We have some very real and very serious issues happening in Canada regarding freedom of speech. Human Rights Commissions are being used to stifle free political expression and the supporters of these commissions are using the legal system to try and shut down critical comment through SLAPP actions. When a Human Rights Commission can squelch political speech, this is a real case of censorship.
Back in the 60s when artists were being charged for “lewd” drawings, that was censorship.
Some people however are a tad confused as to what censorship is.
In federal bill C10, there is a clause that states: “Public financial support of the production would not be contrary to public policy”.
Due to this, artists across Canada have begun the shrill cry that they are being censored.
David Cronenberg said: “‘It sounds like something they do in Beijing.” Uh, Mr. Cronenberg, I strongly suggest that you look at China’s support for free speech, free expression or pretty much freedoms regarding anything before making such an idiotic comparison. Hyperbole does not help make your case.
Sarah Polley has jumped into the ring saying: “It’s the job of artists to provoke and to challenge. Part of the responsibility of being an artist is to create work that will inspire dialogue, suggest that people examine their long-held positions and, yes, occasionally offend in order to do so.”
Fair enough Sarah, but it is not the job or obligation of Canadians to fund such productions.
Here is a quote that all you Canadian artists can make use of: “He who pays the piper calls the tune”.
Personally, I think the government should get out of funding many of these “artistic” endeavors altogether. While we are indeed still funding them though, the government holding my tax-dollars in trust has every damn right to determine which productions get funding and which don’t.
Had the government being trying to ban production of controversial films, then we would indeed be speaking of censorship here. That is not the case. These artists are free to make pretty much whatever they want. If they go out of the bounds of what the government has determined to be in good taste, then the producers simply have to round up their own money (like everybody else in the business world).
Canada has produced many successful movies and television shows that can hold their own in the market. The secret to this is to make entertaining productions that appeal to a broad market. This is not rocket science folks. We have talented actors, directors, writers etc. who can and will break into the industry given time. The cost of indy productions is a fraction of what it used to be and online promotion and such of films has opened a whole new world to small producers. Make use of these things and quit whining for my money.
Below are some creative films of varying Canadian content and I have no idea how much if any government funding went into the initial production of them. Many of them have become cult-classics and still hold appeal in the DVD market.
There are many more. I have just listed those that I thought were entertaining to watch though not Oscar quality. My omission of other Canadian productions is not censorship by the way, it is me exercising my right to post or not post whatever the hell I want.
There are a few commonalities in the listing of the above films. All of them proved to be financially successful. All of them made it into popular distribution. All of them pursued genre niches such as cult horror and tasteless comedy that was not as common back then. All of them used creativity instead of massive funding in order to be entertaining. It may be noted that all of the above are from the late 70s early 80s. Much of the reason for that is that government funding for films was not as lucrative back then. If a producer wanted to have their production financed, they actually had to produce a financially viable film.

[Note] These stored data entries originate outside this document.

(** [if self.need_flush { ready!(writer.poll_flush(cx)).map_err(..)?; }] *)
Definition tet_flush (t : TextDataEncodeTransfer)
    : poll (res StreamCopyError unit) * TextDataEncodeTransfer :=
  if ecb_need_flush (tet_buf t) then
    match poll_flush (tet_writer t) with
    | (Pending, w) => (Pending, tet_set_writer t w)
    | (Ready true, w) => (Ready (Ok tt), tet_set_writer t w)
    | (Ready false, w) => (Ready (Err Copy_WriteFailed), tet_set_writer t w)
    end
  else (Ready (Ok tt), t).

(** The step that follows a read which has nothing yet. *)
Definition flush_and_wait {A} (t : TextDataEncodeTransfer)
    : poll (res StreamCopyError A) * TextDataEncodeTransfer :=
  poll_bind (tet_flush t) (fun _ t =>
    let b := tet_buf t in
    (Pending,
     if ecb_need_flush b
     then tet_set_buf t (ecb_set_written b (ecb_w_off b) (ecb_total b) false (ecb_active b))
     else t)).

(** The end of the text, once everything before it is written. *)
Definition append_end (b : EncodeCopyBuffer) : res StreamCopyError EncodeCopyBuffer :=
  let ending := if ecb_read_end_ok b then [DOT_BYTE; CR; LF] else [CR; LF; DOT_BYTE; CR; LF] in
  let? buf := copy_from_slice (ecb_buf b) 0 (len ending) ending in
  Ok (ecb_set_append (ecb_set_offsets b buf 0 (len ending) (len ending))).

(** Reset an empty buffer. *)
Definition ecb_reset (b : EncodeCopyBuffer) : EncodeCopyBuffer :=
  if ecb_w_off b =? ecb_r_off b then ecb_set_offsets b (ecb_buf b) 0 0 (ecb_line_end b) else b.

(** The part of a round after the read. *)
Definition copy_write (t : TextDataEncodeTransfer) (copy_this_round : Z)
    : poll (res StreamCopyError Z) * TextDataEncodeTransfer :=
  poll_bind (poll_write_buf t) (fun nw t =>
    let copy_this_round := copy_this_round + nw in
    let b := tet_buf t in
    if ecb_yield_size b <=? copy_this_round then (Pending, t)
    else if ecb_read_done b && (ecb_w_off b =? ecb_r_off b) then
      match append_end b with
      | Ok b => (Ready (Ok copy_this_round), tet_set_buf t b)
      | Err e => (Ready (Err e), t)
      | Panic => (Ready Panic, t)
      end
    else (Ready (Ok copy_this_round), t)).

Fixpoint poll_copy_loop (fuel : nat) (t : TextDataEncodeTransfer) (copy_this_round : Z)
    : poll (res StreamCopyError Z) * TextDataEncodeTransfer :=
  match fuel with
  | O => (Ready Panic, t)
  | S fuel' =>
      if ecb_write_append_line (tet_buf t) then
        poll_bind (poll_write_line t) (fun nw t =>
          if ecb_r_off (tet_buf t) <=? ecb_w_off (tet_buf t) then
            poll_bind (tet_flush t) (fun _ t => (Ready (Ok (ecb_total (tet_buf t))), t))
          else poll_copy_loop fuel' t (copy_this_round + nw))
      else if negb (ecb_read_done (tet_buf t)) then
        let t := tet_set_buf t (ecb_reset (tet_buf t)) in
        match ecb_poll_fill_buf t with
        | (Pending, t) =>
            if ecb_r_off (tet_buf t) <=? ecb_w_off (tet_buf t) then flush_and_wait t
            else poll_bind (copy_write t copy_this_round) (fun n t => poll_copy_loop fuel' t n)
        | (Ready (Ok _), t) =>
            poll_bind (copy_write t copy_this_round) (fun n t => poll_copy_loop fuel' t n)
        | (Ready (Err e), t) => (Ready (Err e), t)
        | (Ready Panic, t) => (Ready Panic, t)
        end
      else poll_bind (copy_write t copy_this_round) (fun n t => poll_copy_loop fuel' t n)
  end.

(** Every round takes an event or a byte from the reader, writes a byte of the
    end, or changes to one of these phases. *)
Definition poll_copy (t : TextDataEncodeTransfer) : poll (res StreamCopyError Z) * TextDataEncodeTransfer :=
  poll_copy_loop (length (tet_reader t) + length (stream_of (tet_reader t)) + 10) t 0.

Definition TextDataEncodeTransfer_poll (t : TextDataEncodeTransfer)
    : poll (res StreamCopyError Z) * TextDataEncodeTransfer := poll_copy t.

Definition no_cached_data (t : TextDataEncodeTransfer) : bool :=
  ecb_r_off (tet_buf t) =? ecb_w_off (tet_buf t).

Definition TextDataEncodeTransfer_finished (t : TextDataEncodeTransfer) : bool :=
  ecb_read_done (tet_buf t) && no_cached_data t.

Definition copied_size (t : TextDataEncodeTransfer) : Z := ecb_total (tet_buf t).
Definition is_active (t : TextDataEncodeTransfer) : bool := ecb_active (tet_buf t).
Definition is_idle (t : TextDataEncodeTransfer) : bool := negb (ecb_active (tet_buf t)).

Definition reset_active (t : TextDataEncodeTransfer) : TextDataEncodeTransfer :=
  tet_set_buf t (ecb_set_read (tet_buf t) (ecb_read_done (tet_buf t)) (ecb_read_end_ok (tet_buf t)) false).

Definition tet_write_flush (t : TextDataEncodeTransfer) : res StreamCopyError unit * TextDataEncodeTransfer :=
  let b := tet_buf t in
  let polls := S (length (wr_writes (tet_writer t))) in
  let (r, t) :=
    if ecb_write_append_line b then
      if ecb_w_off b <? ecb_r_off b then await polls poll_write_line t else (Ok 0, t)
    else await polls poll_write_buf t in
  match r with
  | Ok _ => await (S (length (wr_flushes (tet_writer t)))) tet_flush t
  | Err e => (Err e, t)
  | Panic => (Panic, t)
  end.

Definition tet_writer_of (t : TextDataEncodeTransfer) : writer := tet_writer t.

(** ** Dot stuffing *)

Section Stuffing.

(** [bol]: at the beginning of a line. *)
Fixpoint stuff (bol : bool) (l : bytes) : bytes :=
  match l with
  | [] => []
  | b :: l' =>
      (if bol && bool_decide (b = DOT_BYTE) then [DOT_BYTE] else []) ++ b :: stuff (bool_decide (b = LF)) l'
  end.

Fixpoint at_line_start (bol : bool) (l : bytes) : bool :=
  match l with
  | [] => bol
  | b :: l' => at_line_start (bool_decide (b = LF)) l'
  end.

Definition text_ending (bol : bool) : bytes :=
  if bol then [DOT_BYTE; CR; LF] else [CR; LF; DOT_BYTE; CR; LF].

(** What is sent for a message: the stuffed text, with a line end if it has
    none, and the line with the single dot. *)
Definition encode_text (bol : bool) (l : bytes) : bytes := stuff bol l ++ text_ending (at_line_start bol l).

Lemma stuff_app bol l k : stuff bol (l ++ k) = stuff bol l ++ stuff (at_line_start bol l) k.
Proof.
  revert bol. induction l as [|b l IH]; intros bol; cbn [app stuff at_line_start]; [done|].
  by rewrite IH, <- app_assoc.
Qed.

Lemma at_line_start_app bol l k : at_line_start bol (l ++ k) = at_line_start (at_line_start bol l) k.
Proof. revert bol. induction l as [|b l IH]; intros bol; cbn [app at_line_start]; [done|]. apply IH. Qed.

Lemma encode_text_app bol l k : encode_text bol (l ++ k) = stuff bol l ++ encode_text (at_line_start bol l) k.
Proof. unfold encode_text. by rewrite stuff_app, at_line_start_app, app_assoc. Qed.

As with most things subsidized, when the producer no longer has to worry about the quality of the product, the outcome is almost invariably crap. As long as we are funding garbage, we likely will not see many more films break into the broader North American market as we used to. It should come as no surprise that the government funded, 2007 Canadian production Young People Fucking will likely never be shown outside of the odd film festival and perhaps late at night on government subsidised stations such as Showcase.
When trash gets subsidized, truly talented and creative people will often leave for greener pastures. Canada has exported far more actors and directors than it has movies these days. We have the talent, but talented people often have ambition. They would like to see something more for their careers than being part of some subsidized sub-rate “artistic” production in Canada that will only be shown in the most obscure of independent theaters.
We have talent in Canada. Lets keep it here by letting popular demand determine what is produced in film as opposed to talent in mooching for tax-funded handouts. If anything, many of these artists are censoring themselves in a roundabout way by relegating our film industry to a non-profitable niche-market for the latte-crowd to view in little film festivals.
Our proximity to the United States is often what is cited as the reason that taxpayer money is required to shore up Canadian productions. That is simply BS. The United States is a huge market and hey… they speak exactly the same language as us. It is a great opportunity for film to have a huge and similar culture and market right next door to us in order to market our productions to. We used to successfully do just that and we could do it again.
Back to the initial point of this rant, there is no unfair censorship of films happening in Canada. Those who want to produce material that remain within the bounds of good taste will still likely qualify to get funding from the taxpayer’s teat (for now). Those who want to push the limits of good taste can still produce whatever the hell they want, they are not censored but it is time they became self-funding.